Une nouvelle vie peut commencer pour Kudra. Excellente brodeuse, elle a enfin une place dans la famille, car son travail rapporte de l’argent à tous. Elle en a conscience et acquiert de l’assurance, lit, s’évade d’entre les murs. Il faut la mort brutale du père au travail pour qu’elle s’émancipe quand l’argent rentre : elle dessine des tapis brodés par ses soeurs et vendus jusqu’en Syrie. Refusant un mariage arrangé, retournant en classe tout en travaillant dans un atelier de couture et en suivant des cours de peinture, la fillette grandit et se libère des dragons qui ont peuplé toute sa jeunesse. Elle peut être l’artiste qu’elle a toujours été, intégrer l’université dont elle a réussi le concours d’entrée :  » Kudra éblouie, regardait la ville comme si c’était New York. I love Kaboul. La ville de ses rêves et de la liberté. « . Les Américains sont là, l’ONU aussi et les talibans pas encore au pouvoir. Une parenthèse.

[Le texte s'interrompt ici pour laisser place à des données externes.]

(* ===== verification/ReplicasSettling.v ===== *)
(** * Several replicas settle

    When the election is stable, several replicas settle as one does ([Settling]), even if
    a key has two leaders: what one has finished the others leave alone.  Every run
    of reconciliations that follow each other, with caches up to date for their keys, ends,
    because either a key is finished, or a replica has heard of a change, or it has a key
    less to look at. *)
From S2P Require Import Prelude Api Conditions Effects Projection ProjectionLemmas ProjectionFacts.
From S2P Require Import Binding BindingFacts Resolver Resources BindingReconciler BindingReconcilerFacts.
From S2P Require Import Cluster ClusterFacts EndToEnd.
From S2P Require Import KindReconciler Kinds KindReconcilerFacts ClientsFacts Controllers ControllersFacts.
From S2P Require Import System SystemRuns SystemFacts WakeUps Settling Replicas ReplicasFacts Workers WorkersFacts.

(** ** A measure with three parts *)

(** A relation stops when each of its steps makes the first part of a measure less, or the
    second with the same first part, or only the third. *)
Lemma lex_sn {S} (R : relation S) (I : nat → nat → nat → S → Prop) :
  (∀ a b c s s', I a b c s → R s s' →
    ∃ a' b' c', I a' b' c' s' ∧ (a' < a ∨ a' = a ∧ (b' < b ∨ b' = b ∧ c' < c))) →
  ∀ a b c s, I a b c s → sn R s.
Proof.
  intros Hstep a. induction (lt_wf a) as [a _ IHa]. intros b. induction (lt_wf b) as [b _ IHb].
  intros c. induction (lt_wf c) as [c _ IHc]. intros s Hs. constructor. intros s' HR.
  destruct (Hstep a b c s s' Hs HR) as (a' & b' & c' & Hs' & [Ha|[-> [Hb|[-> Hc]]]]); eauto.
Qed.

Definition total {A} (f : A → nat) (l : list A) : nat := foldr (λ x n, f x + n) 0 l.

Lemma total_insert {A} (f : A → nat) (l : list A) i x y :
  l !! i = Some x → total f (<[i:=y]> l) + f x = total f l + f y.
Proof.
  revert i. induction l as [|z l IH]; intros [|i]; [done|done|intros [= ->]|intros Hi; specialize (IH i Hi)].
  - change (f y + total f l + f x = f x + total f l + f y). lia.
  - change (f z + total f (<[i:=y]> l) + f x = f z + total f l + f y). lia.
Qed.

Section settling.
Context `{KmetaLaws, !KnativeController, !KnativeControllerLaws, !SchemaGuess}.
Context `{!SemanticEquality, !SemanticEqualityLaws, !ConditionManager}.
Context `{!KnativeReconciler controller_event ServiceBinding ServiceBindingStatus}.
Context `{!KnativeReconcilerLaws controller_event ServiceBinding ServiceBindingStatus}.
Context {PServer BServer : Type} `{!ApiServer PServer, !ApiServerLaws}.
Context `{!BindingServer BServer, !BindingServerLaws, !BindingProcessing}.
Context `{!UidNames}.
Implicit Types (b : ServiceBinding) (k : object_name) (r : replica) (Q U D : gset object_name).
Implicit Types (σ : system (PServer := PServer) (BServer := BServer)).
Implicit Types (ρ : deployment (PServer := PServer) (BServer := BServer)).

(** ** What a reconciliation leaves *)
Lemma work_services σ leads clock k : services (work σ leads clock k) = services σ.
Proof. unfold work. by destruct (run_replica σ leads clock k). Qed.

Lemma work_watches σ leads clock k :
  let log := (run_replica σ leads clock k).2 in
  projectionWatch (work σ leads clock k) = projectionWatch σ ++ omap projection_change (binding_calls log) ∧
  bindingWatch (work σ leads clock k) = bindingWatch σ ++ omap binding_change (kind_calls log).
Proof. unfold work. by destruct (run_replica σ leads clock k). Qed.

Lemma work_caches σ leads clock k :
  projectionCache (work σ leads clock k) = projectionCache σ ∧
  bindingCache (work σ leads clock k) = bindingCache σ.
Proof. unfold work. by destruct (run_replica σ leads clock k). Qed.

L’écriture de Nicole Lapierre et la richesse des superbes illustrations de Kudra Khademi font de  » La fille et le dragon  » tout à la fois un roman graphique, un livre d’art et un récit de vie. Ils donnent au lecteur une perception inédite de ce que la fillette devenue jeune fille et avec elle toutes les femmes opprimées par les dragons peuvent éprouver dans leur quotidien et plus encore dans leur chair.